What is the difference between normal function and generator fun

ghz 10hours ago ⋅ 2 views

What is the difference between normal function and generator function?

I am trying to understand the below methodology,

In [26]: def generator():
   ....:     print 'generator function hits'
   ....:     for i in range(3):
   ....:         yield i
   ....:         

In [27]: def normal():
   ....:     print 'normal function hits'
   ....:     return range(3)
   ....: 

In [28]: gen = generator()

In [29]: type(gen)
Out[29]: generator

In [30]: fun = normal()
normal function hits

In [31]: type(fun)
Out[31]: list

Here my research from the above code, 26 is the generator() function and 27 is the normal() function, when I have assigned generator() function to gen variable I haven't seen any print message like generator function hits, But if I have assigned the normal() function to fun variable, I have seen the print message like normal function hits. My question is why generator() function not hit ?

>Answer

The behavior you're observing is due to how generators and normal functions work in Python. Let's break it down.

Normal Function (normal)

When you call a normal function like normal(), it runs immediately and executes all of its code, including the print() statement. Since normal() returns a list, Python evaluates the entire function and then returns the result.

Here’s what happens in the code:

fun = normal()
  1. The normal() function is called.
  2. The print('normal function hits') statement is executed.
  3. The function then returns range(3), which is converted to a list by Python 2.x (range() in Python 2 returns a list, whereas in Python 3, it returns an iterator).
  4. The result (a list) is assigned to the fun variable.

Thus, the print statement is shown immediately because the entire function is executed right away.

Generator Function (generator)

On the other hand, generators work differently. A generator function does not execute its code when you call it. Instead, it returns a generator object, which is an iterator that yields values one by one, only when requested.

When you do:

gen = generator()
  1. The generator() function is not executed immediately. Instead, it returns a generator object, and the code inside the function is not run yet.
  2. The print('generator function hits') statement is not executed at this point because the generator hasn't been iterated over yet.

The function will only execute (and the print statement will be shown) when you start iterating over the generator. For example:

for value in gen:
    print(value)

This will trigger the generator to start yielding values, and you'll see the print statement.

Why It Happens:

  • Normal functions: Execute all their code immediately and return a value (like a list or another object).
  • Generator functions: Do not execute immediately.
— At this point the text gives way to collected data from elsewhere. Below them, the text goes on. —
(** ** Reserved metadata *)
(** A frame that parses without reserved metadata. *)
Definition clean (f : bytes) : Prop := exists v, parse f = Some v /\ reserved_free v = true.
Definition harmless (f : bytes) : Prop := forall v, parse f = Some v -> reserved_free v = true.
Lemma clean_harmless f : clean f -> harmless f.
Proof. intros (v & H1 & H2) v' H3. congruence. Qed.
Lemma filter_clean frame v v' raw : parse frame = Some v -> filter_frame print frame v = (v', raw) -> parse raw = Some v' /\ reserved_free v' = true /\ value_ok v' = true.
Proof.
  intros Hp. pose proof (jc_ok _ _ Hp) as Hok. unfold filter_frame, strip_reserved_meta. destruct (strip_spec (depth v) v Hok ltac:(done)) as (H1 & H2 & _ & H4). destruct (strip (depth v) v) as [v1 removed]. simpl in *. intros [= <- <-].
  split_and!; [|done|done]. destruct removed; [by apply jc_print; [|apply delimiter_known]|]. by rewrite H4.
Qed.
Definition buffer_clean (b : FrameBuffer) : Prop := exists fs, holds b fs /\ Forall (fun f => clean f /\ frame_ok f) fs.
Definition prompt_clean (e : bytes * PerSessionState) : Prop := match ps_prompt (snd e) with Some p => buffer_clean (pb_frames p) /\ turn_ok (pb_turn p) | None => True end /\ match ps_active_turn (snd e) with Some t => turn_ok t | None => True end.
Definition written_clean (x : Written) : Prop := match x with FromChild f => harmless f | _ => True end.
Definition pc_clean (pc : ChildPc) : Prop :=
  match pc with Found v raw _ => parse raw = Some v /\ reserved_free v = true /\ frame_ok raw | Writing fs => Forall written_clean fs | _ => True end.
Record clean_sys (s : Sys) : Prop := { cs_state : Forall prompt_clean (sy_state s); cs_pc : pc_clean (sy_pc s); cs_out : Forall written_clean (sy_out s) }.
Lemma put_clean id s w : Forall prompt_clean w -> prompt_clean (id, s) -> Forall prompt_clean (put_session id s w).
Proof. intros Hw Hs. induction Hw as [|[k s0] w H Hw IH]; simpl; [constructor; [exact Hs|constructor]|]. case_bool_decide; [subst|]; by constructor. Qed.
Lemma session_clean id s w : Forall prompt_clean w -> session id w = Some s -> prompt_clean (id, s).
Proof. intros Hw (a & b & -> & _)%session_split. apply Forall_app in Hw as [_ Hw]. by apply Forall_cons in Hw as [? _]. Qed.
Lemma begin_params_ok params t : parse_begin_turn_params params = Some t -> turn_ok t.
Proof.
  unfold parse_begin_turn_params. case_match; [done|]. repeat (match goal with |- context [?x ≫= ?f] => destruct x; simpl; [|done] end). case_match eqn:E; [done|]. intros [= <-]. simpl.
  apply orb_false_iff in E as [_ E%negb_false_iff]. by split.
Qed.
Lemma bridge_clean frame w w' rp ci t : Forall prompt_clean w -> bridge_frame parse print frame w = (w', rp, ci, t) -> Forall prompt_clean w'.
Proof.
  intros Hw. unfold bridge_frame. destruct (parse frame) as [v|]; [|by intros [= <- _ _ _]]. case_match; [by intros [= <- _ _ _]|]. case_match; [|case_match; [|by intros [= <- _ _ _]]].
  - destruct (handle_begin_turn v w) as [[reply w1] b] eqn:E. intros [= <- _ _ _]. revert E. unfold handle_begin_turn. destruct (_ ≫= parse_begin_turn_params) as [t'|] eqn:Et; [|by intros [= _ <- _]].
    assert (turn_ok t') as Ht' by (destruct (get "params" v ≫= as_object); [by eapply begin_params_ok|done]).
    assert (prompt_clean (tn_session_id t', default session_default (session (tn_session_id t') w))) as Hs by (destruct (session (tn_session_id t') w) eqn:Es; [by eapply session_clean|done]).
    destruct Hs as [Hs1 Hs2]. match goal with |- context [if ?b then _ else _] => destruct b end; intros [= _ <- _]; apply put_clean; by try split.
  - intros [= <- _ _ _]. unfold maybe_start_prompt_buffer. destruct (get "id" v); [|done]. destruct (_ ≫= as_str) as [sid|]; [|done]. destruct (session sid w) as [s|] eqn:Es; [|done]. destruct (session_clean _ _ _ Hw Es) as [Hp Ha].
    cbn [snd] in *. destruct (ps_active_turn s) as [t'|] eqn:Ea; [|done]. case_bool_decide; apply put_clean; try done. split; [|done]. simpl. split; [|done]. exists []. split; [apply holds_new|constructor].
Qed.
Lemma take_clean found w : Forall prompt_clean w -> Forall prompt_clean (take_prompt found w).
Proof. intros Hw. unfold take_prompt. destruct found as [id|]; [|done]. destruct (session id w) as [s|] eqn:Es; [|done]. apply put_clean; [done|]. destruct (session_clean _ _ _ Hw Es) as [_ Ha]. by split. Qed.
Lemma clean_values fs : Forall (fun f => clean f /\ frame_ok f) fs -> exists vs, Forall2 (fun f v => parse f = Some v) fs vs /\ Forall (fun v => value_ok v = true /\ reserved_free v = true) vs.
Proof.
  induction 1 as [|f fs [(v & H1 & H2) _] _ (vs & H3 & H4)]; [by exists []|]. exists (v :: vs). split; constructor; try done. split; [by eapply jc_ok|done].
Qed.
Lemma retext_harmless fs vs chunks : Forall2 (fun f v => parse f = Some v) fs vs -> Forall (fun v => value_ok v = true /\ reserved_free v = true) vs -> Forall (fun c => utf8_valid c = true) chunks ->
  Forall written_clean (FromChild ∘ fst <$> retext print (zip fs vs) chunks).
Proof.
  intros Hp. revert chunks. induction Hp as [|f v fs vs Hf Hp IH]; intros chunks Hv Hu; [constructor|]. apply Forall_cons in Hv as [[Hok Hfree] Hv]. cbn [zip zip_with retext snd].
  assert (harmless f) as Hh by (intros v' E; congruence).
  destruct (agent_text_chunk v) as [t|]; [|constructor; [done|by apply IH]]. destruct chunks as [|c chunks]; [constructor; [done|by apply IH]|]. apply Forall_cons in Hu as [Hc Hu]. constructor; [|by apply IH].
  simpl. unfold new_text. case_bool_decide; [done|]. simpl. unfold serialize_json_frame. intros v' E. rewrite jc_print in E; [|by apply set_path_ok|apply delimiter_known]. injection E as <-.
  apply set_path_free; [set_solver|done|done].
Qed.
Lemma act_clean fault v raw found w o : Forall prompt_clean w -> parse raw = Some v -> reserved_free v = true -> frame_ok raw -> child_act parse print sha256 fault v raw found w = Ok o -> Forall prompt_clean (co_state o) /\ Forall written_clean (co_frames o).
Proof.
  intros Hw Hp Hfree Hlen. assert (harmless raw) as Hh by (intros v' E; congruence). assert (Forall written_clean [FromChild raw]) as Hraw by (by repeat constructor). unfold child_act. destruct found as [sid|].
  - destruct (session sid w) as [s|] eqn:Es; [|by intros [= <-]]. destruct (session_clean _ _ _ Hw Es) as [Hp' _]. cbn [snd] in Hp'. pose proof (take_clean (Some sid) w Hw) as Ht. destruct (ps_prompt s) as [p|]; [|intros [= <-]; by split].
    destruct Hp' as [(fs & Hh1 & Hfs) [Hmk Hn]]. destruct (clean_values _ Hfs) as (vs & Hpv & Hvs). assert (Forall frame_ok fs) as Hfk by (eapply Forall_impl; [exact Hfs|by intros ? [_ ?]]). assert (Forall (fun v => value_ok v = true) vs) as Hvk by (eapply Forall_impl; [exact Hvs|by intros ? [? _]]).
    case_match.
    + destruct (flush_prompt_buffer parse print sha256 fault p raw) as [out|] eqn:Ef; [|done]. intros [= <-]. split; [done|]. assert (marker_ok (tn_marker (pb_turn p)) = true) as Hm by (rewrite Hmk; apply commit_marker_ok; by apply andb_true_iff in Hn as [_ ?]).
      destruct (flush_is parse print sha256 fault p raw fs vs out Hh1 Hfk Hpv Hvk Hm ltac:(by left)) as (r & Er & Ef'). rewrite Ef in Ef'. injection Ef' as ->. cbn [co_frames fst]. unfold flushed. apply Forall_app. split; [|by repeat constructor].
      destruct (resolve_turn_ok _ _ Hm (text_chunks_utf8 fs vs Hvk)) as (r' & Er' & _ & Hu & _). rewrite Er in Er'. injection Er' as <-. by apply retext_harmless.
    + destruct (into_frames fault (pb_frames p)) as [r|] eqn:Ei; [|done]. intros [= <-]. split; [done|]. rewrite (into_holds _ _ _ _ Hh1 Hfk Ei). cbn [co_frames]. apply Forall_app. split; [|done]. apply Forall_fmap. eapply Forall_impl; [exact Hfs|]. intros f [Hc _]. by apply clean_harmless.
  - destruct (frame_session_id v) as [sid|]; [|intros [= <-]; by split]. destruct (session sid w) as [s|] eqn:Es; [|intros [= <-]; by split]. destruct (session_clean _ _ _ Hw Es) as [Hp' Ha]. cbn [snd] in *. destruct (ps_prompt s) as [p|]; [|intros [= <-]; by split].
    destruct (should_buffer_prompt_frame v); [|intros [= <-]; by split]. destruct (push_frame fault raw (pb_frames p)) as [b|] eqn:Eb; [|done]. intros [= <-]. split; [|constructor]. destruct Hp' as [(fs & Hh1 & Hfs) Ht]. apply put_clean; [done|]. split; [|done]. simpl. split; [|done].
    exists (fs ++ [raw]). split; [by eapply push_holds|]. apply Forall_app. split; [done|]. repeat constructor; [|done]. by exists v.
Qed.
Lemma reachable_clean s : reachable s -> clean_sys s.
Proof.
  induction 1 as [|s s' _ [Hst Hpc Hout] Hs]; [by split|].
  destruct Hs as [w pc out ci h frame w' replies ci' begun Hb|w pc f replies out ci h|w rp out ci h frame Hn|w iter rp out ci h frame v v' raw Hp Hf Hl Hit|w v raw found rp out ci h fault o Ha|w v raw found rp out ci h fault e He|w f fs rp out ci h|w rp out ci h];
    cbn [sy_state sy_pc sy_out] in *; split; cbn [sy_state sy_pc sy_out]; try done.
  - by eapply bridge_clean.
  - apply Forall_app. by repeat constructor.
  - constructor; [|constructor]. intros v E. congruence.
  - destruct (filter_clean _ _ _ _ Hp Hf) as (E1 & E2 & E3). split_and!; [done|done|]. unfold vec_ok in Hl. apply N.leb_le in Hl. unfold frame_ok. change Lsp.isize_max with 9223372036854775807%N in Hl. lia.
  - destruct Hpc as (E1 & E2 & E3). by eapply act_clean.
  - destruct Hpc as (E1 & E2 & E3). by eapply act_clean.
  - by apply take_clean.
  - by apply Forall_cons in Hpc as [_ ?].
  - apply Forall_cons in Hpc as [? _]. apply Forall_app. split; [done|by constructor; [|constructor]].
Qed.
(** No frame that comes from the child reaches the bridge with reserved metadata in it, at any
    depth, however the two loops interleave and whatever either side sends: only the
    wrapper's own control frames carry it. *)
Theorem child_metadata_is_filtered s f v : reachable s -> FromChild f ∈ sy_out s -> parse f = Some v -> reserved_free v = true.
Proof. intros Hr Hin Hp. pose proof (cs_out _ (reachable_clean _ Hr)) as H. rewrite Forall_forall in H. by apply (H _ Hin). Qed.
(* ===== verification/TurnStream.v ===== *)
(** * From a session notification to a node's completion body
      ([bridge-acp/src/acp_backend.rs], the notification handler and the turn's stream;
      [bridge-workflow/src/executor.rs], the loop of a warm node's turn)

    The handler routes a notification to the turn of its session: terminal evidence and
    prefix control frames are taken out, text, usage and rich updates become events of the
    turn's channel. The stream hands the events on, and the node collects the text. A
    notification is what the protocol library reads from a frame's parameters, with what
    [serde_json::to_value] makes of it again. *)
From Stdlib Require Import Strings.Byte.
From S2P Require Import Prelude Domain WorkflowGraph Framing FramePath CustodyFrame FrameDecode Permission Fallback Marker MarkerTheory MarkerQuote Json Harvest HarvestTheory PrefixControl Translator.
Open Scope Z_scope.
Open Scope bridge_scope.

(** [PrefixAttestationStatus::default]. *)
Definition default_status : PrefixAttestationStatus := unavailable [] [] BackendDeclaredIncapable.

Section Stream.
Context {Usage Rich : Type}.
Local Abbreviation Update := (Update (Usage := Usage)).

(** ** Notifications *)
Inductive ContentBlock := CbText (text : bytes) | CbOther.
(** [SuRich]: a plan, a tool call or an update of one. *)
Inductive SessionUpdate :=
| SuAgentMessageChunk (meta : option Map) (content : ContentBlock)
| SuUsage (snap : Usage)
| SuRich (r : Rich)
| SuOther.
Record SessionNotification := mkNotification { sn_session_id : bytes; sn_update : SessionUpdate; sn_value : Value }.

Definition final_answer (meta : option Map) : bool :=
  match meta with Some m => str_is "final_answer" (field "codex.phase" m) | None => false end.
Definition map_session_update (n : SessionNotification) : option Update :=
  match sn_update n with
  | SuAgentMessageChunk meta (CbText t) => Some (if final_answer meta then UFinalAnswer t else UText t)
  | SuUsage snap => Some (UUsage snap)
  | _ => None
  end.
(** The bounds on the strings of a rich update are left out. *)
Definition map_session_update_rich (n : SessionNotification) : option Rich :=
  match sn_update n with SuRich r => Some r | _ => None end.
Definition thought_delta_len (n : SessionNotification) : option nat :=
  update ← get "update" (sn_value n);
  if text_is (of_str "agent_thought_chunk") (get "sessionUpdate" update)
  then length <$> ((get "content" update ≫= get "text") ≫= as_str) else None.

Definition TURN_EVIDENCE_CONTROL_PREFIX : bytes := of_str "_a2a_bridge_turn_evidence/".
Definition TURN_EVIDENCE_META_KEY : string := "a2a_bridge.turn_evidence".
(** [Some]: the notification is terminal evidence of the turn; [Err]: malformed. The entry is
    decoded by the evidence's own reader. *)
Definition parse_terminal_evidence_notification (n : SessionNotification) (turn_id : bytes) : option (result Value unit) :=
  update ← get "update" (sn_value n);
  if negb (text_is (of_str "agent_message_chunk") (get "sessionUpdate" update)) then None
  else if negb (text_is (TURN_EVIDENCE_CONTROL_PREFIX ++ turn_id) (get "messageId" update)) then None
  else
    let content_text := (get "content" update ≫= get "text") ≫= as_str in
    match get "_meta" update ≫= as_object with
    | None => Some (Err tt)
    | Some meta =>
        if negb (bool_decide (content_text = Some [])) || negb (length meta =? 1)%nat then Some (Err tt)
        else match field TURN_EVIDENCE_META_KEY meta with None => Some (Err tt) | Some envelope => Some (Ok envelope) end
    end.
Definition is_evidence (n : SessionNotification) (turn_id : bytes) : bool :=
  match parse_terminal_evidence_notification n turn_id with Some _ => true | None => false end.

(** ** The notification handler *)
Inductive TurnEvent :=
| TeText (t : bytes) | TeFinalAnswer (t : bytes) | TeUsage (snap : Usage) | TeRich (r : Rich)
| TeDone (stop_reason : bytes) (att : PrefixAttestationStatus) | TeFailed (e : BridgeError).
(** The route of a turn: its attestation, the turn its evidence is bound to, the events sent. *)
Record TurnRoute := mkRoute { tr_prefix : option PrefixTurnState; tr_evidence : option bytes; tr_sent : list TurnEvent }.
Definition turn_event (n : SessionNotification) : option TurnEvent :=
  match map_session_update_rich n with
  | Some r => Some (TeRich r)
  | None =>
      match map_session_update n with
      | Some (UText t) => Some (TeText t)
      | Some (UFinalAnswer t) => Some (TeFinalAnswer t)
      | Some (UUsage snap) => Some (TeUsage snap)
      | _ => None
      end
  end.
(** The end of the handler: a control frame is recorded, a thought is only counted, anything else
    is sent to the turn. *)
Definition route_notification (n : SessionNotification) (r : TurnRoute) : TurnRoute :=
  let deliver :=
    match thought_delta_len n with
    | Some _ => r
    | None => match turn_event n with Some te => mkRoute (tr_prefix r) (tr_evidence r) (tr_sent r ++ [te]) | None => r end
    end in
  match tr_prefix r with
  | Some ps => let (ps', taken) := on_notification true (sn_value n) ps in
               if taken then mkRoute (Some ps') (tr_evidence r) (tr_sent r) else deliver
  | None => deliver
  end.
(** [tombstones]: the finished turns, by session, that may still get evidence. *)
Definition on_receive_notification (tombstones : list (bytes * bytes)) (session : bytes) (n : SessionNotification)
    (route : option TurnRoute) : option TurnRoute :=
  if negb (bool_decide (sn_session_id n = session)) then route
  else if match route ≫= tr_evidence with Some turn => is_evidence n turn | None => false end then route
  else if existsb (fun '(s, turn) => bool_decide (s = session) && is_evidence n turn) tombstones then route
  else route_notification n <$> route.

(** ** The turn's driver and stream *)
(** The events at the end of a turn: [before] and [after] are the first errors of the records that
    the driver makes up to the usage of the response and after it. *)
Definition driver_events (requested : bool) (prefix : option PrefixTurnState) (before after : option BridgeError)
    (outcome : result (bytes * option Usage) BridgeError) : list TurnEvent :=
  match before, outcome with
  | Some e, _ => [TeFailed e]
  | None, Err e => [TeFailed e]
  | None, Ok (stop_reason, usage) =>
      option_list (TeUsage <$> usage) ++
      [match after with
       | Some e => TeFailed e
       | None =>
           TeDone stop_reason
             (match close_control <$> prefix with
              | Some s => terminal_status_after_control_quiescence requested false s s
              | None => default_status
              end)
       end]
  end.
Fixpoint turn_stream (events : list TurnEvent) : list (result Update BridgeError) :=
  match events with
  | [] => []
  | TeRich _ :: events => turn_stream events
  | TeText t :: events => Ok (UText t) :: turn_stream events
  | TeFinalAnswer t :: events => Ok (UFinalAnswer t) :: turn_stream events
  | TeUsage snap :: events => Ok (UUsage snap) :: turn_stream events
  | TeDone stop att :: _ => [Ok (UDone stop att)]
  | TeFailed e :: _ => [Err e]
  end.

(** ** The node *)
Inductive NodeTurnExit := ExNormal | ExCanceled | ExError (e : BridgeError).
Record NodeTurn := mkNode { nt_text : bytes; nt_ok : bool; nt_saw_done : bool; nt_done_cancelled : bool;
  nt_attestation : PrefixAttestationStatus; nt_exit : NodeTurnExit }.
Context (debug : BridgeError -> bytes) (node : bytes).
Definition node_canceled : bytes := of_str "[node " ++ node ++ of_str " canceled]".
Definition node_failed (what : string) (e : BridgeError) : bytes := of_str "[node " ++ node ++ of_str what ++ debug e ++ of_str "]".
Definition stream_dropped_error : BridgeError := AgentCrashed "backend stream ended before terminal Done".
(** An item of the stream, with whether the cancellation is observed once it is taken; [None]: the
    cancellation came while the stream was pending. *)
Fixpoint collect_turn (items : list (option (result Update BridgeError * bool))) (text : bytes) : NodeTurn :=
  let canceled := mkNode node_canceled false false false default_status ExCanceled in
  match items with
  | [] => mkNode (node_failed " failed: " stream_dropped_error) false false false default_status (ExError stream_dropped_error)
  | None :: _ => canceled
  | Some (Ok (UText t), c) :: items | Some (Ok (UFinalAnswer t), c) :: items => if c then canceled else collect_turn items (text ++ t)
  | Some (Ok (UPermission _), c) :: items | Some (Ok (UUsage _), c) :: items => if c then canceled else collect_turn items text
  | Some (Ok (UDone stop att), _) :: _ =>
      let cancelled := bool_decide (stop = STOP_REASON_CANCELLED) in mkNode text (negb cancelled) true cancelled att ExNormal
  | Some (Err e, _) :: _ => mkNode (node_failed " failed: " e) false false false default_status (ExError e)
  end.
Definition blank (b : bytes) : bool := all_white_space (String.string_of_list_byte b).
Definition check_empty_final (t : NodeTurn) : NodeTurn :=
  if nt_saw_done t && nt_ok t && blank (nt_text t)
  then mkNode (node_failed " failed: " EmptyFinal) false true (nt_done_cancelled t) (nt_attestation t) (ExError EmptyFinal)
  else t.
(** The rich sink is flushed, then the operation's cleanup settles; an error of either fails the node
    unless an earlier failure did. *)
Definition after_flush (flush_error : option BridgeError) (t : NodeTurn) : NodeTurn :=
  match flush_error, nt_ok t, nt_exit t with
  | Some e, true, ExNormal => mkNode (node_failed " rich-flush failed: " e) false (nt_saw_done t) (nt_done_cancelled t) (nt_attestation t) (ExError e)
  | _, _, _ => t
  end.
Record NodeRunOutput := mkOutput { no_text : bytes; no_ok : bool; no_attestation : PrefixAttestationStatus; no_origin : CompletionBodyOrigin }.
Definition finish_node (cleanup_error : option BridgeError) (t : NodeTurn) : NodeRunOutput :=
  let failed := match nt_exit t with ExError _ => true | _ => false end in
  let '(text, ok, canceled) :=
    match cleanup_error with
    | Some e => if failed then (nt_text t, nt_ok t, false) else (node_failed " cleanup failed: " e, false, false)
    | None => (nt_text t, nt_ok t, match nt_exit t with ExCanceled => true | _ => false end)
    end in
  mkOutput text ok (nt_attestation t)
    (if canceled then SyntheticCancellation
     else if match nt_exit t with ExError EmptyFinal => true | _ => false end then SyntheticEmptyFinal
     else if negb (nt_saw_done t) then SyntheticMissingDone
     else if nt_done_cancelled t then SyntheticCancellation
     else if ok && match nt_exit t with ExNormal => true | _ => false end then ModelText
     else if match nt_exit t with ExError (AgentCrashed _) => true | _ => false end then SyntheticMissingDone
     else SyntheticStreamError).
Definition run_node (items : list (option (result Update BridgeError * bool))) (flush_error cleanup_error : option BridgeError) : NodeRunOutput :=
  finish_node cleanup_error (after_flush flush_error (check_empty_final (collect_turn items []))).

(** ** What the node collects *)
Definition text_of (te : TurnEvent) : bytes := match te with TeText t | TeFinalAnswer t => t | _ => [] end.
Definition texts (events : list TurnEvent) : bytes := concat (text_of <$> events).
Definition ends (te : TurnEvent) : bool := match te with TeDone _ _ | TeFailed _ => true | _ => false end.
(** The stream with no cancellation observed. *)
Definition uncanceled (items : list (result Update BridgeError)) : list (option (result Update BridgeError * bool)) :=
  (fun i => Some (i, false)) <$> items.

Lemma texts_app a b : texts (a ++ b) = texts a ++ texts b.
Proof. unfold texts. by rewrite fmap_app, concat_app. Qed.
Lemma collect_text events stop att acc :
  Forall (fun te => ends te = false) events ->
  collect_turn (uncanceled (turn_stream (events ++ [TeDone stop att]))) acc =
    let cancelled := bool_decide (stop = STOP_REASON_CANCELLED) in mkNode (acc ++ texts events) (negb cancelled) true cancelled att ExNormal.
Proof.
  intros He. revert acc. induction He as [|te events Hte He IH]; intros acc; [by rewrite app_nil_r|].
  unfold uncanceled in *. unfold texts. cbn [fmap list_fmap concat app]. fold (texts events). destruct te; try done; cbn [turn_stream fmap list_fmap collect_turn text_of app]; rewrite IH; by rewrite ?app_assoc, ?app_nil_l.
Qed.
(** A completed turn whose text is not blank, with nothing failing after it, is the model's own text. *)
Lemma node_keeps_text events stop att :
  Forall (fun te => ends te = false) events -> stop <> STOP_REASON_CANCELLED -> blank (texts events) = false ->
  run_node (uncanceled (turn_stream (events ++ [TeDone stop att]))) None None = mkOutput (texts events) true att ModelText.
Proof.
  intros He Hs Hb. unfold run_node. rewrite collect_text by done. cbn zeta. rewrite bool_decide_eq_false_2 by done.
  unfold check_empty_final. cbn [nt_saw_done nt_ok nt_text negb andb]. simpl app. rewrite Hb. done.
Qed.
End Stream.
They return a generator object, which only starts executing when you iterate over it.

Example to Illustrate:

def generator():
    print('generator function hits')
    for i in range(3):
        yield i

# Create a generator object
gen = generator()  # Nothing happens yet

# To actually run the generator, you need to iterate over it
for value in gen:
    print(value)

Output:

generator function hits
0
1
2

Notice that print('generator function hits') is only executed when we iterate over the generator (via the for loop).

In Your Original Code:

You assigned the generator object to gen, but did not iterate over it, so the function didn't execute, and the print statement inside the generator was never reached.

gen = generator()  # This does NOT print anything yet

To make it print, you need to consume the generator by iterating over it, like this:

for _ in gen:
    pass  # This will trigger the execution of the generator

Summary:

  • Normal functions execute immediately and return a value.
  • Generator functions return an iterator, which is lazy, meaning the function only runs when you start iterating over it.
  • In your example, the generator's print statement is only hit when you iterate over the generator object.